Copy nothing but the lines below running from the line containing "Lemma loop_body_broken buffer" through the line containing "rewrite Ht, bool_decide_eq_false_2 by done.", both end lines included.

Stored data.
· · ·
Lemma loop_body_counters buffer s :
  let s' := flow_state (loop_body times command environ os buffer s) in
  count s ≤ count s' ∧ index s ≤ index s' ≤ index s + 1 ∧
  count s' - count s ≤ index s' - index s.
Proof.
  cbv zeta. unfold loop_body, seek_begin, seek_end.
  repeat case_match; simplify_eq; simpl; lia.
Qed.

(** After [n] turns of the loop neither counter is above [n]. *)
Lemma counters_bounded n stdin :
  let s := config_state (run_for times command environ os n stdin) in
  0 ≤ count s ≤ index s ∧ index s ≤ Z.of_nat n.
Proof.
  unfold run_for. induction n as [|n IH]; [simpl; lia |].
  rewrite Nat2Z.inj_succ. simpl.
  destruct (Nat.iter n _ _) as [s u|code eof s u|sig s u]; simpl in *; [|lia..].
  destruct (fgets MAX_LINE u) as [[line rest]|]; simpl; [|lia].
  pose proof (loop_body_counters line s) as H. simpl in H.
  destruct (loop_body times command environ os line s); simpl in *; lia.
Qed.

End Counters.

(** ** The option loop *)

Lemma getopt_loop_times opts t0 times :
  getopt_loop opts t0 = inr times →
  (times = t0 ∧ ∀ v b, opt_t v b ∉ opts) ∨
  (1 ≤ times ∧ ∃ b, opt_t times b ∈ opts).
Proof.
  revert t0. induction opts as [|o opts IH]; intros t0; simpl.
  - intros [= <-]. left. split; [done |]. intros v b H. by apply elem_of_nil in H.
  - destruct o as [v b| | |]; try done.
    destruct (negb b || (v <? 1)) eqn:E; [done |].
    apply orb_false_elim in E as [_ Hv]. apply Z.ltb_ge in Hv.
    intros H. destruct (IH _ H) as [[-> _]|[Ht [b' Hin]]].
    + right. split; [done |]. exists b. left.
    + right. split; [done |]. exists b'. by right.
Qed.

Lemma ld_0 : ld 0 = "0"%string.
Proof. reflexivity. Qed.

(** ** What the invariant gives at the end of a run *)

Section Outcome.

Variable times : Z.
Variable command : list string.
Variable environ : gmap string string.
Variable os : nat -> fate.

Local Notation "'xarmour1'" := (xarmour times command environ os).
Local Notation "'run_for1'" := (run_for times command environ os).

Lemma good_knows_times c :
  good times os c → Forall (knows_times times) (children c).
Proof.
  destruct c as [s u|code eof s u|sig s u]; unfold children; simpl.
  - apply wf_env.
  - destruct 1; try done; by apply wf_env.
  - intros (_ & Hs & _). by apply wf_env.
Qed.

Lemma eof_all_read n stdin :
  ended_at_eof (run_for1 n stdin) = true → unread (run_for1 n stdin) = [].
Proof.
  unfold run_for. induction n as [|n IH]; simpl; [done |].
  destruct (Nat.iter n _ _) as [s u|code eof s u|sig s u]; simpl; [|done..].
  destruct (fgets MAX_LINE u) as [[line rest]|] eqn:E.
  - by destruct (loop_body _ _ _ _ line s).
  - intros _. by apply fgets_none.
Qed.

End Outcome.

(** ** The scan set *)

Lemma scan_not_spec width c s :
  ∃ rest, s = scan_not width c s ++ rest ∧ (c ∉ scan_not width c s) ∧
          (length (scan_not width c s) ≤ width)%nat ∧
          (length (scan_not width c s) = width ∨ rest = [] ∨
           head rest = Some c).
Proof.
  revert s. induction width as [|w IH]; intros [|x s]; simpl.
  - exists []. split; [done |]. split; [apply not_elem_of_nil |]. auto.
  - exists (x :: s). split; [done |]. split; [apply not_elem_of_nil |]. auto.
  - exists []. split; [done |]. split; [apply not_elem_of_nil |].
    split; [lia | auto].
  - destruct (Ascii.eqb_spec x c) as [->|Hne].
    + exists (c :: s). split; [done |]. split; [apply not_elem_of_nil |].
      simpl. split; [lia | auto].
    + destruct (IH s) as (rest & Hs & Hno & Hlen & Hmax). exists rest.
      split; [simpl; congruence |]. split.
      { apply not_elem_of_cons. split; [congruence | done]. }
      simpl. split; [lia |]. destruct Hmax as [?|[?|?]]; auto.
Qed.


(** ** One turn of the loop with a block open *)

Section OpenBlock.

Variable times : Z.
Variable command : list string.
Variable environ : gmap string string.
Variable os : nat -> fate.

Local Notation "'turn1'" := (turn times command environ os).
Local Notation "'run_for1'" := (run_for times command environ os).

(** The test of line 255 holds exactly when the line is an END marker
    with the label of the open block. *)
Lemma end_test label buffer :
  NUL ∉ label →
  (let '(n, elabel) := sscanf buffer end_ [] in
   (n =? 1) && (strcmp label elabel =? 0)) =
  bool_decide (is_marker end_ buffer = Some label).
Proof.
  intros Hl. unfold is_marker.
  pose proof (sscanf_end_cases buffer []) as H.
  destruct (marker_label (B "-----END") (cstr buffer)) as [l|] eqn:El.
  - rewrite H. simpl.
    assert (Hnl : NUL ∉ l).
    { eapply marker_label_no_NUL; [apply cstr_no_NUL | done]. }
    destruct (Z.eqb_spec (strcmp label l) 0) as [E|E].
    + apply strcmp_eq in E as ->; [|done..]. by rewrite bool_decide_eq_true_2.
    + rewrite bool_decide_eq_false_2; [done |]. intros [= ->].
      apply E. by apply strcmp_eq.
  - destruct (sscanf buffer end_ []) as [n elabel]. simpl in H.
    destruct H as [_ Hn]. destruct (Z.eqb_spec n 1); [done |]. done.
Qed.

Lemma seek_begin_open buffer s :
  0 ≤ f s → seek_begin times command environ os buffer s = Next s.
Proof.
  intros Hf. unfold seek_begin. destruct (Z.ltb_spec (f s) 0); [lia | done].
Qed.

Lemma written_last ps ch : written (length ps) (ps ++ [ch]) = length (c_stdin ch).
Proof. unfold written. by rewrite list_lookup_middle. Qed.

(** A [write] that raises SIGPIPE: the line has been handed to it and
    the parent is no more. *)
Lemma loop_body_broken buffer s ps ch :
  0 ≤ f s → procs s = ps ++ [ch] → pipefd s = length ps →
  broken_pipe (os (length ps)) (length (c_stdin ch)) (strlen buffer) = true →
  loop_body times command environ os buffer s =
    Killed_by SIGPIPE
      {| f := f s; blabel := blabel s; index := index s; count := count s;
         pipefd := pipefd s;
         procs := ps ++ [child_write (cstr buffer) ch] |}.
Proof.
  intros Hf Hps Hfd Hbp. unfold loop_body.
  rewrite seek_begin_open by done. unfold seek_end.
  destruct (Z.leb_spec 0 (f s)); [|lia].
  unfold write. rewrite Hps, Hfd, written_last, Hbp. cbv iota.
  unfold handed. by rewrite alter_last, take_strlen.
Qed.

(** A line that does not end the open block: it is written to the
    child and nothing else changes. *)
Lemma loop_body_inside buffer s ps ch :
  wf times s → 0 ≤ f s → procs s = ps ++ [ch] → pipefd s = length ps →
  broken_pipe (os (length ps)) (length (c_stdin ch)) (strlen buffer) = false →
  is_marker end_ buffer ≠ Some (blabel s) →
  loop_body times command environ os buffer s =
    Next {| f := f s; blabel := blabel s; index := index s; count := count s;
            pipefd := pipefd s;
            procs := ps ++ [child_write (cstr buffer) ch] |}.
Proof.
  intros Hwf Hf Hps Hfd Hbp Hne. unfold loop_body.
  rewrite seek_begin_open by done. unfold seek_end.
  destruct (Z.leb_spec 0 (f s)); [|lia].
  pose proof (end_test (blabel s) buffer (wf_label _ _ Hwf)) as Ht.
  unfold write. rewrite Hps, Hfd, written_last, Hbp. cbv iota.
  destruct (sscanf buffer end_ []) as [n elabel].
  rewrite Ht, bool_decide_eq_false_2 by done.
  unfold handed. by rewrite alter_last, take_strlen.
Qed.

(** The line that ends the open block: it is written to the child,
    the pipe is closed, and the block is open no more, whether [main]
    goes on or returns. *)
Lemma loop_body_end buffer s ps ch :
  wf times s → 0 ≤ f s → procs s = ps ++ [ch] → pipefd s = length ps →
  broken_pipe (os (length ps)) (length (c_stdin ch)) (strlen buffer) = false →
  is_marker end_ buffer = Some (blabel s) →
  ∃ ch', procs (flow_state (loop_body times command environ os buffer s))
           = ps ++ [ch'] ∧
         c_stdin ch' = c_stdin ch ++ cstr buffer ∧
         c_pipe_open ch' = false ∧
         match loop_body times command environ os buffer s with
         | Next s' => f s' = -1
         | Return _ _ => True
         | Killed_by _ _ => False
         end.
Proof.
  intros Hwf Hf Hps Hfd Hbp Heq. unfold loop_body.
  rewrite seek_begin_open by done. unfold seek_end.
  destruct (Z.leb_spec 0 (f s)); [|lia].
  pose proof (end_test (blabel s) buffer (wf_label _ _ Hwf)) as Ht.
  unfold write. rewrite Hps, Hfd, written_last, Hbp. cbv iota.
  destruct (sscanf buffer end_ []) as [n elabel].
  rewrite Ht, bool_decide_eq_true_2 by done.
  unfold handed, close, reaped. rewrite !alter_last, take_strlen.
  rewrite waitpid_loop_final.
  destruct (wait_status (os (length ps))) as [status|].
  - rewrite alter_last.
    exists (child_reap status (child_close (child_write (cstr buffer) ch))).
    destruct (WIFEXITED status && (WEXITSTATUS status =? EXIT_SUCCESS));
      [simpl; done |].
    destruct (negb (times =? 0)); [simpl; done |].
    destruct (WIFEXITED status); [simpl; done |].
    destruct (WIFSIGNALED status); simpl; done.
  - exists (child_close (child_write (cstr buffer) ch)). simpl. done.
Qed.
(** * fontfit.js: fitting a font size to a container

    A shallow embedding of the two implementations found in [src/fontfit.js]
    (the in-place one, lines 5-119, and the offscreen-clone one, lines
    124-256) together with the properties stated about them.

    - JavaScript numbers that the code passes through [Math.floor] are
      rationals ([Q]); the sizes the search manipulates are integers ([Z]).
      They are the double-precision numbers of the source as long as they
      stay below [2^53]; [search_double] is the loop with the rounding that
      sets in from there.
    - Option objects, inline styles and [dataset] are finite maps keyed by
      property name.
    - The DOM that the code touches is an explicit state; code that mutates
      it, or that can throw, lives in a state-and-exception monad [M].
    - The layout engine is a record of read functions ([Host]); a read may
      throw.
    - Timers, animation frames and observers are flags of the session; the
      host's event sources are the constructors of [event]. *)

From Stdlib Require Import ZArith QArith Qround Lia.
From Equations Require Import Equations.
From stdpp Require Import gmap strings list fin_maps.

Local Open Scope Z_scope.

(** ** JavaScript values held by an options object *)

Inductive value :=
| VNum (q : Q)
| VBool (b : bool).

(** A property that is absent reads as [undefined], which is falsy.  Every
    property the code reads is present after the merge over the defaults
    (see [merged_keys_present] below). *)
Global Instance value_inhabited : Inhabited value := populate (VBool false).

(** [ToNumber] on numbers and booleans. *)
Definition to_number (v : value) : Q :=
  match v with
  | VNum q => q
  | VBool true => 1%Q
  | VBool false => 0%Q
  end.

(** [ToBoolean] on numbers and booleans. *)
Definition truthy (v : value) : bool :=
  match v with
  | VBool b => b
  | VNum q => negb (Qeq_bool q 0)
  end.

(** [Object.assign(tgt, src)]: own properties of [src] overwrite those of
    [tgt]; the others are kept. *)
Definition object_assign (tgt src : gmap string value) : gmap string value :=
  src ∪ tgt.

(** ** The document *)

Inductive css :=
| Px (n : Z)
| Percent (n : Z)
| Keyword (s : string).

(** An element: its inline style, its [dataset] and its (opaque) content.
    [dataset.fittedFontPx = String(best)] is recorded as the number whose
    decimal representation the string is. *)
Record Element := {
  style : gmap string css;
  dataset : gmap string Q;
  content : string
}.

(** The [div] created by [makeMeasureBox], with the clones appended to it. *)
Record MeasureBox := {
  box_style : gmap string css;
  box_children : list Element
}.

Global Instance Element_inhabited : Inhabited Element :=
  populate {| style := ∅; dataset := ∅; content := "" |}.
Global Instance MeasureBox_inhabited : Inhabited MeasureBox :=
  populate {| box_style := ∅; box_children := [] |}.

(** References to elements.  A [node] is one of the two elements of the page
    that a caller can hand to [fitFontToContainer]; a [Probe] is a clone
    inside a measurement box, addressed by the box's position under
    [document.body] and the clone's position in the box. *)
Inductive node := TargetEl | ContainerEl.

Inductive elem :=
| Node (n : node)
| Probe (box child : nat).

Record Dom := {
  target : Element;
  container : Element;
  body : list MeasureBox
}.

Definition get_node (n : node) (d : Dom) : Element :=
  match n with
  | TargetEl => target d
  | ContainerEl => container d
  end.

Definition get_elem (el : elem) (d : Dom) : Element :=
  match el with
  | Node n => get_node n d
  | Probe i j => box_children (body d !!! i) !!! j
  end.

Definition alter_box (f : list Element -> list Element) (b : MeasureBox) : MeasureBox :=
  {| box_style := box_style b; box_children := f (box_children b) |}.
· · ·
Output below.
Lemma loop_body_broken buffer s ps ch :
  0 ≤ f s → procs s = ps ++ [ch] → pipefd s = length ps →
  broken_pipe (os (length ps)) (length (c_stdin ch)) (strlen buffer) = true →
  loop_body times command environ os buffer s =
    Killed_by SIGPIPE
      {| f := f s; blabel := blabel s; index := index s; count := count s;
         pipefd := pipefd s;
         procs := ps ++ [child_write (cstr buffer) ch] |}.
Proof.
  intros Hf Hps Hfd Hbp. unfold loop_body.
  rewrite seek_begin_open by done. unfold seek_end.
  destruct (Z.leb_spec 0 (f s)); [|lia].
  unfold write. rewrite Hps, Hfd, written_last, Hbp. cbv iota.
  unfold handed. by rewrite alter_last, take_strlen.
Qed.

(** A line that does not end the open block: it is written to the
    child and nothing else changes. *)
Lemma loop_body_inside buffer s ps ch :
  wf times s → 0 ≤ f s → procs s = ps ++ [ch] → pipefd s = length ps →
  broken_pipe (os (length ps)) (length (c_stdin ch)) (strlen buffer) = false →
  is_marker end_ buffer ≠ Some (blabel s) →
  loop_body times command environ os buffer s =
    Next {| f := f s; blabel := blabel s; index := index s; count := count s;
            pipefd := pipefd s;
            procs := ps ++ [child_write (cstr buffer) ch] |}.
Proof.
  intros Hwf Hf Hps Hfd Hbp Hne. unfold loop_body.
  rewrite seek_begin_open by done. unfold seek_end.
  destruct (Z.leb_spec 0 (f s)); [|lia].
  pose proof (end_test (blabel s) buffer (wf_label _ _ Hwf)) as Ht.
  unfold write. rewrite Hps, Hfd, written_last, Hbp. cbv iota.
  destruct (sscanf buffer end_ []) as [n elabel].
  rewrite Ht, bool_decide_eq_false_2 by done.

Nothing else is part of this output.